The UP Asian Center will be holding the online lecture "China's High-Speed Rail: From Domestic Development to International Practice" on 12 May 2026, 2:00 PM, PST (GMT+8), online via Zoom. The event is free and open to the public, but signing in to a (free) Zoom account is required.
ABOUT THE LECTURE
This lecture provides a concise overview of China's high-speed rail (HSR) development and its overseas expansion efforts. The first part traces China's HSR journey from a latecomer to the world's largest network, which now accounts for 70 percent of global HSR mileage. It highlights the role of long-term national planning, the "stepwise progression" across seven five-year plans, and the transformative impacts on travel time, economic geography, and social life. The second part examines the opportunities and challenges of China's HSR going abroad. The third part turns to two case studies: the Jakarta-Bandung High-Speed Rail in Indonesia and the China-Laos Railway. The lecture concludes with a discussion of what can be replicated and what remains context-specific. The replicable elements include the concept of connectivity-first development and industrial synergy, while context-specific factors include geography, political trust, and strategic alignment.
ABOUT THE SPEAKER
Dr. TAOTAO DENG
Associate Professor, School of Public Administration and Policy
Shanghai University of Finance and Economics, China
Dr. Taotao Deng is a Professor and doctoral advisor in Regional Economics at the School of Urban and Regional Science, Shanghai University of Finance and Economics (SUFE). Following the completion of his PhD at the University of Aberdeen, his research has focused on the intersection of regional development, tourism economics, and transport infrastructure. Recently, he has expanded his work to examine digital-intelligence transformations, with 2024 and 2025 publications investigating how digital inclusive finance influences domestic tourism demand and urban economic resilience. A prolific contributor to high-impact journals, his latest research also explores tourist attraction appraisal and the synergy between digital economies and high-quality tourism development across Chinese prefecture-level cities.
ABOUT THE REACTORS
ALEXANDER MICHAEL G. PALMA, Ph.D.
Assistant Professor, Asian Center, UP Diliman
Dr. Alexander Michael Palma is an Assistant Professor at the UP Asian Center. His research interests revolve around the field of development studies across a diversity of sectors to include, health, and nutrition, local governance, trade, social entrepreneurship, environment, public finance, project evaluation and monitoring, institutional economics, energy, urban and regional development to name a few. Dr. Palma devoted more than twenty years in development work having been engaged in projects for the United Nations, the World Bank, Japan International Cooperation Agency, the European Union, and Japan Bank for International Cooperation He has also been actively promoting the cause of health and nutrition ofchildren, trade and investment, public finance management, housing, education, civil identity and rights, infrastructure development among others. Dr. Palma contributed works in Japan studies, and received citation for the researches in the fields of local government and decentralization policy. Dr. Palma authored public finance studies at the Philippine Institute of Development Studies or PIDS. He conducted a review of the President’s budget, which involved the analysis of the utilization of the health appropriation.

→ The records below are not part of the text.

Lemma took_accepted i payload answers ls : took i payload answers ls = accepted i (acceptances payload answers ls).
Proof.
  revert ls. induction answers as [|a answers IH]; intros [|l ls]; try done. simpl. unfold accepted in *.
  rewrite omap_app, <-IH. f_equal. unfold taken_by. destruct a as [[]|], (lane l) as [j|]; simpl;
    repeat case_decide; naive_solver.
Qed.

Lemma acceptances_settled i payload answers ls : settled i (acceptances payload answers ls) = [].
Proof.
  revert ls. induction answers as [|a answers IH]; intros [|l ls]; try done. simpl. unfold settled in *.
  rewrite omap_app, IH. by destruct a as [[]|], (lane l).
Qed.

Lemma accepted_app i a b : accepted i (a ++ b) = accepted i a ++ accepted i b.
Proof. apply omap_app. Qed.
Lemma settled_app i a b : settled i (a ++ b) = settled i a ++ settled i b.
Proof. apply omap_app. Qed.

Record bus_ok (tr : list Mark) (w : World) : Prop := {
  bus_order i : accepted i tr = settled i tr ++ queue_of i (lanes (table w));
  bus_lanes : lanes_ok (listeners (table w)) (lanes (table w));
}.

Lemma lanes_ok_sub ls ls' ts : lanes_ok ls ts -> omap lane ls' `sublist_of` omap lane ls -> lanes_ok ls' ts.
Proof.
  intros [Ht Ho Hb] Hs. split; [|by eapply sublist_NoDup|done]. intros i Hi. apply Ht. by eapply elem_of_sublist.
Qed.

MARIE DANIELLE V. GUILLEN, Ph.D.
Associate Professor, UP Asian Institute of Tourism
Dr. Marie Danielle V. Guillen is an Associate Professor at the Asian Institute of Tourism and a Research and Extension Fellow, of the National Center for Transportation Studies-University of the Philippines (UP)- Diliman. She is also an Affiliate Faculty of the Department of Architecture, College
of Humanities and Social Sciences in UP Mindanao. She presently serves as one of the Board of Directors of the Transportation Science Society of the Philippines and one of the founding members of the Women in Transportation Leadership in the Australia-Asia region. An inclusive mobility advocate, her academic research focuses on public transport and climate change, sustainable mobility, active transport tourism and informal transport. She recently published a chapter about active transport and motorcycle taxis in the Philippines on Extended Mobility for the City as a Common book as well as articles in Research in Transportation Economics and Asian Transport Studies journals. She received her Ph.D. and M.S. in Policy and Planning Sciences both from the University of Tsukuba, Japan, and her M.A. in Urban and Regional Planning and B.A. in Sociology degrees from the University of the Philippines.